Pick each line that has "reflexivity" out of the records.

────────────────────

Lemma reverseFormation_atEdge g :
  atEdge (movingRight g) (alienGroup g) ->
  movingRight (reverseFormation g) = negb (movingRight g)
  /\ alienGroup (reverseFormation g)
     = map (fun alien =>
              with_y (y (rect alien) + descentAmount (currentLevel g)) alien)
           (alienGroup g).
Proof.
  intros He. apply changeDirection_atEdge in He.
  unfold reverseFormation. by rewrite He.
Qed.

(** C5, as stated, fails in a frame that finds the restart or the quit
    key held: an alien at [x = 790] is past the right edge and the
    formation moves rightward, yet the frame leaves direction and heights
    as they were. *)
Lemma formation_not_reversed_on_quit_or_restart :
  let edge key :=
    set_pressedKeys (keydown key ∅)
      (set_alienGroup [new_Alien 1 0 790 30]
         (startGameLoop 0 (set_gameState PLAYING initialGame))) in
  (gameState (edge "KeyQ") = PLAYING
   /\ atEdge (movingRight (edge "KeyQ")) (alienGroup (edge "KeyQ"))
   /\ movingRight (gameLoop 16 (edge "KeyQ")) = movingRight (edge "KeyQ")
   /\ alienGroup (gameLoop 16 (edge "KeyQ")) = alienGroup (edge "KeyQ"))
  /\ (gameState (edge "KeyR") = PLAYING
      /\ atEdge (movingRight (edge "KeyR")) (alienGroup (edge "KeyR"))
      /\ movingRight (gameLoop 16 (edge "KeyR")) = movingRight (edge "KeyR")
      /\ alienGroup (gameLoop 16 (edge "KeyR")) = alienGroup (edge "KeyR")).
Proof.
  intros edge.
  split; (split; [reflexivity|]); (split; [|split; reflexivity]);
    left; (split; [reflexivity|]);
    exists (new_Alien 1 0 790 30); (split; [by left | done]).
Qed.

(** C5 (amended): in a [PLAYING] frame in which neither the restart key
    nor the quit key is held, if the formation moves rightward and some
    alien's right edge is at or beyond [WIDTH], or it moves leftward and
    some alien's left edge is at or below 0, then after the frame the
    direction is reversed and the aliens of the group are those that were
    alive, each [10 + level * 5] lower than before. *)
Theorem formation_reversal (now : Q) (g : Game) :
  gameState g = PLAYING ->
  held "KeyR" (pressedKeys g) = false ->
  held "KeyQ" (pressedKeys g) = false ->
  Forall (fun a => cls a = Alien) (alienGroup g) ->
  atEdge (movingRight g) (alienGroup g) ->
  let g' := gameLoop now g in
  descentAmount (currentLevel g) == 10 + inject_Z (currentLevel g) * 5
  /\ movingRight g' = negb (movingRight g)
  /\ map (fun a => (sid a, y (rect a))) (alienGroup g')
     = map (fun a => (sid a, y (rect a) + descentAmount (currentLevel g)))
           (List.filter isAlive (alienGroup g)).
Proof.
  intros Hst HR HQ Hcls Hedge g'.
  split.
  { unfold descentAmount. rewrite inject_Z_plus, inject_Z_mult. reflexivity. }
  assert (Hg' : g' = settle (advance now (playerShoot now g))).
  { unfold g', gameLoop. rewrite Hst. by apply updatePlaying_plays. }
  destruct (playerShoot_frame now g)
    as (_ & Hk & Hl & _ & _ & Ha & Hi & _ & Hm).
  set (g1 := playerShoot now g) in *.
  assert (Hedge1 : atEdge (movingRight (updateGroups now g1))
                          (alienGroup (updateGroups now g1))).
  { simpl. by rewrite Ha, Hm. }
  destruct (reverseFormation_atEdge _ Hedge1) as [Hmr Hal].
  split.
  - rewrite Hg', settle_movingRight. unfold advance, shootAliens, moveAliens.
    simpl. rewrite Hmr. simpl. by rewrite Hm.
  - rewrite Hg', settle_alienGroup.
    rewrite (same_or_killed_map (fun a => (sid a, y (rect a))) _ _
               (fun s => eq_refl) (advance_alienGroup now g1)).
    rewrite SpriteGroup_update_filter, Hal. simpl. rewrite Ha, Hl.
    rewrite filter_isAlive_map by done.
    rewrite !map_map. apply map_ext_in.
    intros a Hin. apply filter_In in Hin as [Hin _].
    rewrite List.Forall_forall in Hcls. specialize (Hcls a Hin).
    unfold Sprite_update. simpl. rewrite Hcls.
    by rewrite sid_Alien_update, y_Alien_update.
Qed.

(** C5 (amended) on the example of the specification: an alien at
    [x = 790], 30 wide, formation moving rightward, level 1. *)
Lemma formation_reversal_witness :
  let edge :=
    set_alienGroup [new_Alien 1 0 790 30]
      (startGameLoop 0 (set_gameState PLAYING initialGame)) in
  movingRight edge = true
  /\ movingRight (gameLoop 16 edge) = false
  /\ map (fun a => y (rect a)) (alienGroup (gameLoop 16 edge)) = [30 + 15].
Proof.
  intros edge.
  destruct (formation_reversal 16 edge) as (_ & Hm & Hy);
    [reflexivity | reflexivity | reflexivity
    | repeat constructor
    | left; split; [reflexivity|];
      exists (new_Alien 1 0 790 30); split; [by left | done] |].
  split; [reflexivity|]. split; [exact Hm|].
  apply (f_equal (map snd)) in Hy. rewrite !map_map in Hy. exact Hy.
Defined.

(** ** Size of a level and its completion *)

Lemma length_alienGrid id now rows :
  length (alienGrid id now rows) = (Z.to_nat rows * cols)%nat.
Proof.
  unfold alienGrid.
  assert (H : forall l : list nat,
             length (flat_map (fun row => alienRow (id + row * cols) now row) l)
             = (length l * cols)%nat).
  { induction l as [|row l IH]; [done|].
    cbn [flat_map]. rewrite length_app, IH. unfold alienRow.
    by rewrite length_map, length_seq. }
  by rewrite H, length_seq.
Qed.





(** ** The alive flag never comes back *)

Lemma evolves_refl g : evolves g g.
Proof. induction g; auto. Qed.

Lemma evolves_trans g1 g2 g3 :
  evolves g1 g2 -> evolves g2 g3 -> evolves g1 g3.
Proof.
  intros H12. revert g3.
  induction H12 as [|s s' l l' Hid Hcl Hal _ IH|s l l' _ IH]; intros g3 H23.
  - done.
  - inversion H23; subst; [|by auto].
    apply evolves_keep; [congruence | congruence | by auto | by auto].
  - auto.
Qed.

Lemma evolves_update keys now args (g : SpriteGroup) :
  evolves g (SpriteGroup_update (Sprite_update keys now args) g).
Proof.
  induction g as [|s g IH]; simpl; [done|].
  destruct (isAlive s) eqn:Hs; [|by auto].
  apply evolves_keep;
    [apply sid_Sprite_update | apply cls_Sprite_update | done | done].
Qed.

Lemma evolves_same_or_killed (g g' : SpriteGroup) :
  Forall2 same_or_killed g g' -> evolves g g'.
Proof.
  induction 1 as [|s s' l l' [->| ->] _ IH]; auto.
  apply evolves_keep; [done | done | discriminate | done].
Qed.

Lemma evolves_map (f : Sprite -> Sprite) (g : SpriteGroup) :
  (forall s, sid (f s) = sid s) -> (forall s, cls (f s) = cls s) ->
  (forall s, isAlive (f s) = isAlive s) ->
  evolves g (map f g).
Proof.
  intros Hid Hcl Hal. induction g as [|s g IH]; simpl; [done|].
  apply evolves_keep; [done | done | by rewrite Hal | done].
Qed.

Lemma evolves_sids (g g' : SpriteGroup) :
  evolves g g' -> map sid g' `sublist_of` map sid g.
Proof.
  induction 1 as [|s s' l l' Hid _ _ _ IH|s l l' _ IH]; simpl.
  - constructor.
  - rewrite Hid. by constructor.
  - by constructor.
Qed.

Lemma evolves_In (g g' : SpriteGroup) s' :
  evolves g g' -> In s' g' ->
  exists s, In s g /\ sid s = sid s'
            /\ (isAlive s' = true -> isAlive s = true).
Proof.
  induction 1 as [|s t l l' Hid _ Hal _ IH|s l l' _ IH]; simpl.
  - done.
  - intros [<-|Hin].
    + exists s. split; [by left | done].
    + destruct (IH Hin) as (s0 & ? & ? & ?). exists s0.
      split; [by right | done].
  - intros Hin. destruct (IH Hin) as (s0 & ? & ? & ?). exists s0.
    split; [by right | done].
Qed.

Lemma game_evolves_refl g : game_evolves g g.
Proof. split; auto using evolves_refl. Qed.

Lemma game_evolves_trans g1 g2 g3 :
  game_evolves g1 g2 -> game_evolves g2 g3 -> game_evolves g1 g3.
Proof.
  intros [] []. split; try by eapply evolves_trans. congruence.
Qed.

(** A state that differs in neither group nor counter. *)
Lemma game_evolves_same g g' :
  playerGroup g' = playerGroup g -> bulletGroup g' = bulletGroup g ->
  enemyBulletGroup g' = enemyBulletGroup g -> alienGroup g' = alienGroup g ->
  nextId g' = nextId g -> game_evolves g g'.
Proof.
  intros H1 H2 H3 H4 H5. split; rewrite ?H1, ?H2, ?H3, ?H4;
    auto using evolves_refl.
Qed.

Lemma updateGroups_evolves now g : game_evolves g (updateGroups now g).
Proof.
  split; simpl; auto using evolves_update, evolves_refl.
Qed.

Lemma reverseFormation_evolves g : game_evolves g (reverseFormation g).
Proof.
  unfold reverseFormation.
  destruct (changeDirection (movingRight g) (alienGroup g));
    [|apply game_evolves_refl].
  split; simpl; auto using evolves_refl. by apply evolves_map.
Qed.

Lemma moveAliens_evolves now g : game_evolves g (moveAliens now g).
Proof.
  split; simpl; auto using evolves_update, evolves_refl.
Qed.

────────────────────

— REPLY —
  split; (split; [reflexivity|]); (split; [|split; reflexivity]);
    left; (split; [reflexivity|]);
  { unfold descentAmount. rewrite inject_Z_plus, inject_Z_mult. reflexivity. }
    [reflexivity | reflexivity | reflexivity
    | left; split; [reflexivity|];
  split; [reflexivity|]. split; [exact Hm|].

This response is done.